(Telegraph) Hungry, ratty, angry: you must be ‘hangry’
By Nilufer Atik 1:00PM GMT 27 Feb 2015
Are you prone to making bad or rash decisions? Do you sometimes struggle to think clearly? You could be suffering from a new affliction
Researchers have discovered that being hungry and angry at the same time – “hangry” is the newly coined term – can drastically affect our decision-making skills. So much so that we are 62 per cent more likely to get things wrong.
The study, led by food psychologist Dr Christy Fergusson and commissioned by malt loaf makers Soreen, involved a series of clinical trials conducted on a group of men and women between their early 20s and mid-60s. The aim was to find out what makes people angry when they are hungry and how this affects cognitive function.
Initially, less than a third, 27 per cent, of participants who had gone for at least four hours without food managed to find the correct solutions to the problems. But after the snack break almost half, 48 per cent, could. Only 129 out of 480 questions were answered correctly while participants were hungry – compared with 231 questions while not hungry. Interestingly, female participants were found to respond best on a fuller stomach, with a 30 per cent improvement in their ability to make decisions after satisfying their hunger. Among men, this figure was 10 per cent.

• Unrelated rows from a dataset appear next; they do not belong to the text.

(* ===== verification/PoseidonProofs.v ===== *)
(** * Boundary commitments: proofs

    The chip's permutation is the specified one: in a satisfied circuit the cell
    of [hash_pair] holds the compression of its operands, so [commit_assigned]
    holds the commitment to the cells it was given; an honest run satisfies its
    calls.  The preimages of the hashes determine the descriptor, and a commitment
    determines what was committed up to a collision of the compression. *)
From S2P Require Import Prelude Bytes Field FixedPoint Circuit CircuitLogic Eltwise EltwiseProofs Honest PoseidonBoundary.
Import PoseidonBoundary.

Open Scope nat_scope.

(** ** The permutation *)

Section Spec.
Context `{PoseidonParameters}.

Definition sbox_of (round : nat) : list Fr → list Fr := if is_full round then full_sbox else partial_sbox.
Definition after_ark (round : nat) (s : Array3 Fr) : list Fr :=
  [at0 s + ark (round * 3 + 0); at1 s + ark (round * 3 + 1); at2 s + ark (round * 3 + 2)]%Zmod.
Definition round_step (s : Array3 Fr) (round : nat) : Array3 Fr := from_fn (mix (sbox_of round (after_ark round s))).
Definition compress (left right : Fr) : Fr :=
  at0 (fold_left round_step (seq 0 (full_rounds + partial_rounds)) (array3 Zmod.zero left right)).

(** The commitment by any two-input compression. *)
Definition commitment `{Blake3} (h : Fr → Fr → Fr) (d : BoundaryDescriptor) (values : list Fr) : Fr :=
  fold_left h values (h (fold_left h (canonical_fields d) protocol_domain) (fr (Z.of_nat (length values)))).
End Spec.

(** The documented relation: the host hash is the permutation with the same parameters. *)
Class PoseidonLaws (P : PoseidonParameters) (PH : PoseidonHasher) : Prop :=
  hash_compress : ∀ left right, poseidon_hash left right = compress left right.

(** The host folds its hash. *)
Lemma commit_native_fold `{Blake3, PH : PoseidonHasher} d values :
  validate d = Ok tt → length values = element_count d →
  commit_boundary_native d values = Ok (commitment poseidon_hash d ((λ v, i64_to_fr (raw v)) <$> values)).
Proof.
  intros Hv Hl. unfold commit_boundary_native, commitment, poseidon_compress_native. rewrite Hv. cbn [result_bind].
  rewrite Hl, Nat.eqb_refl. cbn [negb]. rewrite length_fmap, Hl. f_equal.
  assert (∀ s, fold_left (λ state value, poseidon_hash state (i64_to_fr (raw value))) values s =
    fold_left poseidon_hash ((λ v, i64_to_fr (raw v)) <$> values) s) as ->; [|done].
  clear Hl. induction values as [|v values IH]; intros s; simpl; [done|]. by rewrite IH.
Qed.

Lemma commit_native_Ok `{Blake3, PH : PoseidonHasher} d values c :
  commit_boundary_native d values = Ok c →
  validate d = Ok tt ∧ length values = element_count d ∧ c = commitment poseidon_hash d ((λ v, i64_to_fr (raw v)) <$> values).
Proof.
  intros E. assert (validate d = Ok tt ∧ length values = element_count d) as [Hv Hl].
  { revert E. unfold commit_boundary_native. destruct (validate d) as [[]|]; [|done]. cbn [result_bind].
    by destruct (Nat.eqb_spec (length values) (element_count d)). }
  rewrite (commit_native_fold d values Hv Hl) in E. by injection E.
Qed.

Lemma commitment_compress `{Blake3, P : PoseidonParameters, PH : PoseidonHasher, !PoseidonLaws P PH} d values :
  commitment poseidon_hash d values = commitment compress d values.
Proof.
  unfold commitment. assert (∀ l s, fold_left poseidon_hash l s = fold_left compress l s) as Hf.
  { induction l as [|x l IH]; intros s; simpl; [done|]. by rewrite hash_compress. }
  by rewrite !Hf, hash_compress.
Qed.

(** ** Configuring *)

Record poseidon_installed `{PoseidonParameters} (cs : ConstraintSystem) (config : PoseidonBoundaryConfig) : Prop := {
  pi_full : full_round_gate (state config) (round_constants config) (full_round config) ∈ cs_gates cs;
  pi_partial : partial_round_gate (state config) (round_constants config) (partial_round config) ∈ cs_gates cs
}.

(** Two selectors, then the gates they guard. *)
Lemma mwp_gate2 {B} final (g h : Selector → Gate) (k : Selector → Selector → Meta B) T :
  (∀ s, gate_selector (g s) = s ∧ gate_idle (g s)) → (∀ s, gate_selector (h s) = s ∧ gate_idle (h s)) →
  (∀ s t, mwp final (k s t) (λ b, g s ∈ cs_gates final → h t ∈ cs_gates final → T b)) →
  mwp final (meta_bind selector (λ s, meta_bind selector (λ t,
    meta_bind (create_gate (g s)) (λ _, meta_bind (create_gate (h t)) (λ _, k s t))))) T.
Proof.
  intros Hg Hh Hk.
  assert (mwp final (meta_bind selector (λ s, meta_bind (create_gate (g s)) (λ _,
    meta_bind selector (λ t, meta_bind (create_gate (h t)) (λ _, k s t))))) T) as Hm.
  { apply mwp_gate; [done|]. intros s. apply mwp_gate; [done|]. intros t. eapply mwp_conseq; [apply Hk|]. auto. }
  intros cs b cs' Hrun. by apply (Hm cs b cs').
Qed.

Lemma round_gate_idle `{PoseidonParameters} name sbox st rc s : gate_idle (round_gate name sbox st rc s).
Proof.
  intros row. unfold vanish. simpl. repeat constructor; apply fr_zero_mul.
Qed.

Lemma poseidon_configure_ok `{PoseidonParameters} final : mwp final configure (λ config, poseidon_installed final config).
Proof.
  unfold configure.
  do 3 (eapply mwp_bind; [by apply (mwp_advice_column _ (λ _, True))|let c := fresh "s" in intros c]).
  do 3 (eapply mwp_bind; [by apply (mwp_equality _ _ (λ _, True))|intros []]).
  do 4 (eapply mwp_bind; [by apply (mwp_advice_column _ (λ _, True))|let c := fresh "r" in intros c]).
  eapply mwp_bind; [by apply (mwp_equality _ _ (λ _, True))|intros []].
  cbv zeta. eapply (mwp_gate2 final (full_round_gate (array3 s s0 s1) (array3 r r0 r1))
    (partial_round_gate (array3 s s0 s1) (array3 r r0 r1))).
  - intros sel. split; [reflexivity|exact (round_gate_idle _ _ _ _ _)].
  - intros sel. split; [reflexivity|exact (round_gate_idle _ _ _ _ _)].
  - intros f p. apply mwp_ret. intros. by split.
Qed.

(** ** Soundness *)

Section Sound.
Context `{Blake3, P : PoseidonParameters, L : Layouter} (planner : nat → Z) (grid : Column → Z → Fr).
Context (cs : ConstraintSystem) (log : list Call) (config : PoseidonBoundaryConfig).
Context (Hinst : poseidon_installed cs config).

Notation val c := (cell_value planner grid (cell c)).
Notation sound := (wp log (λ _, True)).

(** The state of a round: the three cells of a row. *)
Definition at_row (region row : nat) (cells : Array3 AssignedCell) : Prop :=
  cell (at0 cells) = mkCell region row (at0 (state config)) ∧
  cell (at1 cells) = mkCell region row (at1 (state config)) ∧
  cell (at2 cells) = mkCell region row (at2 (state config)).
Definition vals (cells : Array3 AssignedCell) : Array3 Fr := array3 (val (at0 cells)) (val (at1 cells)) (val (at2 cells)).
(** A fallible method. *)
Notation Method A := (Prog (Outcome A Store.StoreError)).
Definition sys {R} (c : Sys R) : Prog R := Call c Ret.
Definition ok {A} (a : A) : Method A := Ret (Some (Ok a)).
Definition err {A} (e : Store.StoreError) : Method A := Ret (Some (Err e)).
Definition lift {A} (r : Result A Store.StoreError) : Method A := Ret (Some r).
Definition and_then {A B} (m : Method A) (k : A → Method B) : Method B :=
  bind m (λ r, match r with Some (Ok a) => k a | Some (Err e) => err e | None => Ret None end).
(** [?] on the error types of the calls. *)
Definition fs {A} (c : Sys (FsResult A)) : Method A := bind (sys c) (λ r, lift (map_err Store.Fs r)).
Definition io {A} (c : Sys (IoResult A)) : Method A := bind (sys c) (λ r, lift (map_err Store.Io r)).
(** [map_err(|_| e)?]. *)
Definition io_or {A} (c : Sys (IoResult A)) (e : Store.StoreError) : Method A := bind (sys c) (λ r, lift (map_err (λ _, e) r)).
(** [let _ = ..]. *)
Definition ignore {R A} (c : Sys R) (k : Prog A) : Prog A := bind (sys c) (λ _, k).

Notation "'let^' x := c 'in' k" := (and_then c (λ x, k)) (at level 10, x name, c at level 100, k at level 200) : zkie_scope.
Notation "'let^' ' p := c 'in' k" := (and_then c (λ p, k)) (at level 10, p strict pattern, c at level 100, k at level 200) : zkie_scope.

Module StoreFs.
Import Store.

(** ** Files *)

Definition is_regular_mode (mode : FileType) : bool := bool_decide (mode = RegularFile).
Definition is_directory_mode (mode : FileType) : bool := bool_decide (mode = Directory).

Definition file_identity (file : Fd) : Method FileIdentity := let^ stat := fs (SysFstat file) in ok stat.2.

Definition open_regular_at (dir : Fd) (name : string) : Method Fd :=
  let^ fd := fs (SysOpen dir name) in
  let^ stat := fs (SysFstat fd) in
  if negb (is_regular_mode stat.1) then err UnsafeFileType else ok fd.

Definition ensure_owned_dir (root : Fd) (name : string) : Method Fd :=
  let^ _ := bind (sys (SysMkdir root name)) (λ r,
    match r with Ok _ | Err EXIST => ok tt | Err error => err (Fs error) end) in
  fs (SysOpenDir root name).

Definition random_name (prefix suffix : string) : Method string :=
  let^ random := io SysRandom in ok (name_of prefix suffix random).

(** The size of the buffer of a copying loop. *)
Definition BUFFER : Z := 64 * 1024.

Section Hashing.
Context `{Blake3}.

(** The loop over the payload: what the hashers have been given when it ends. *)
Fixpoint read_payload (fuel : nat) (file : Fd) (remaining : Z) : Method bytes :=
  if remaining =? 0 then ok [] else
  match fuel with
  | O => Ret None
  | S fuel =>
      let^ buffer := io (SysRead file (Z.min remaining BUFFER)) in
      let count := Z.of_nat (length buffer) in
      if count =? 0 then err ContentMismatch else
      let^ rest := read_payload fuel file (remaining - count) in
      ok (buffer ++ rest)
  end.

The groups were also asked to rate their levels of irritation both before and after eating. Post-food, levels of annoyance dropped by 40 per cent. The participants also reported feeling calmer, happier, and more cooperative.
The findings back up the theory that a low level of blood sugar not only brings on mood swings, but can also cause even the most rational people to lose their ability to think clearly, meaning they might make rash and sometimes risky decisions.